Symbolic Music Generation with Non-Differentiable Rule Guided Diffusion

This is the codebase for the paper: Symbolic Music Generation with Non-Differentiable Rule Guided Diffusion.

We introduced a symbolic music generator with non-differentiable rule guided diffusion models, drawing inspiration from stochastic control. Please check here for the mp3 and midi files of the generated music. We released a colab notebook for demonstration. For more music demos, please visit our project website.

Set up the environment

Put the pretrained VAE checkpoint under taming-transformers/checkpoints
Create conda virtual environment via: conda env create -f environment.yml
Activating virtual env: conda activate guided

Download Pretrained Checkpoints

Download the pretrained VAE checkpoint and put it under taming-transformers/checkpoints/all_onset/epoch_14.ckpt.
Download the pretrained Diffusion Model checkpoint and put it under loggings/checkpoints/ema_0.9999_1200000.pt.
Download the pretrained classifier checkpoints for each rule and put them under loggings/classifier/.

Rule Guided Generation

All the configs of the rule guidance are stored in scripts/configs/. cond_demo contains the configs that we used to generate the demos for composer co-creation. cond_table contains the configs that we used to create the table in the paper. edit contains the configs of editing an existing excerpt. For instance, if you want to guide diffusion models on all of the rules simultaneously, and use both SCG and classifier guidance, you can use this config scripts/configs/cond_table/all/scg_classifier_all.yml. The results will save in this directory: loggings/cond_table/all/scg_classifier_all.

The config file contains the following fields:

Field	Description
`target_rules`	Specify the desired attributes here.

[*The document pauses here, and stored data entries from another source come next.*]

(* ===== verification/SessionSpec.v ===== *)
(** * Sessions against an abstract specification

    At the level of messages a session is a search: it takes the first message of
    the stream that announces the awaited event and judges it.  The sessions of
    Clients are proved to refine this specification, on all arrivals; from it
    come their termination and, with an invariant on what is written, what a
    daemon can receive from them. *)
From S2P Require Import Prelude Bytes Utf8 FlatBuffers FlatBuffersRef FlatBuffersRefLaws.
From S2P Require Import Enums Tables Data Send Receive BuilderLogic SendFacts CommandFacts.
From S2P Require Import ReadFacts ReceiveFacts PeerMessages TestCommands Rejection Socket Clients.
From S2P Require Import ClientFacts Stream Sessions.

(** ** The specification *)
Section spec.
Context {FB : FlatBuffers}.

(** What a session concludes from the awaited message: a verdict, or an exception
    no handler catches. *)
Definition judgement : Type := bytes * Z -> res (option Z).

Definition verdict (b : bool) : option Z := Some (if b then 1 else -1).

New rules can be added by writing rule programs in `music_rule_guidance/music_rules.py` and updating `rule_maps`.
`guidance`	Hyper-parameters for guidance, including classifier config for classifier guidance, and when to start or stop using guidance.
`scg`	Hyper-parameters for stochastic control guidance (SCG, ours).
`sampling`	Hyper-parameters for diffusion model sampling. Options include using DDIM or sampling longer sequences with `diff_collage`.

To run the rule-guided sampling code, you can use the following script:

python sample_rule.py
    --config_path <config_file>
    --batch_size 4
    --num_samples 20
    --data_dir <data_dir>
    --model DiTRotary_XL_8
    --model_path loggings/checkpoints/ema_0.9999_1200000.pt
    --image_size 128 16
    --in_channels 4
    --scale_factor 1.2465
    --class_cond True
    --num_classes 3
    --class_label 1

The meaning of each hyper-parameter is listed as follows:

Hyper-parameter	Description
`config_path`	Path of the configuration file. For example: `scripts/configs/cond_demo/demo1.yml`.
`batch_size`	Batch size for generation. Default: 4.
`num_samples`	How many samples to generate in total. Default: 20.
`data_dir`	Optional: directory to store data. Used to extract rule label from existing music excerpts. Do not need if target rule labels are given (just leave as default value in this case).
`model`	Model backbone for diffusion model. Default: DiTRotary_XL_8.
`model_path`	Path of the pretrained diffusion model.
`image_size`	Size of the generated piano roll in latent space (for 10.24s, the size is 128x16).
`in_channels`	Number of channels for the latent space of pretrained VAE model. Default: 4.
`scale_factor`	1 / std of the latents. You can use `compute_std.py` to compute it for a pretrained VAE. By default: 1.2465 (computed for the VAE checkpoint that we provided).
`class_cond`	Whether to condition on music genre (datasets: maestro, muscore and pop) for generation. Default: True.
`num_classes`	Number of classes (datasets). We trained on 3 datasets.
`class_label`	0 for Maestro (classical performance), 1 for Muscore (classical sheet music), 2 for Pop.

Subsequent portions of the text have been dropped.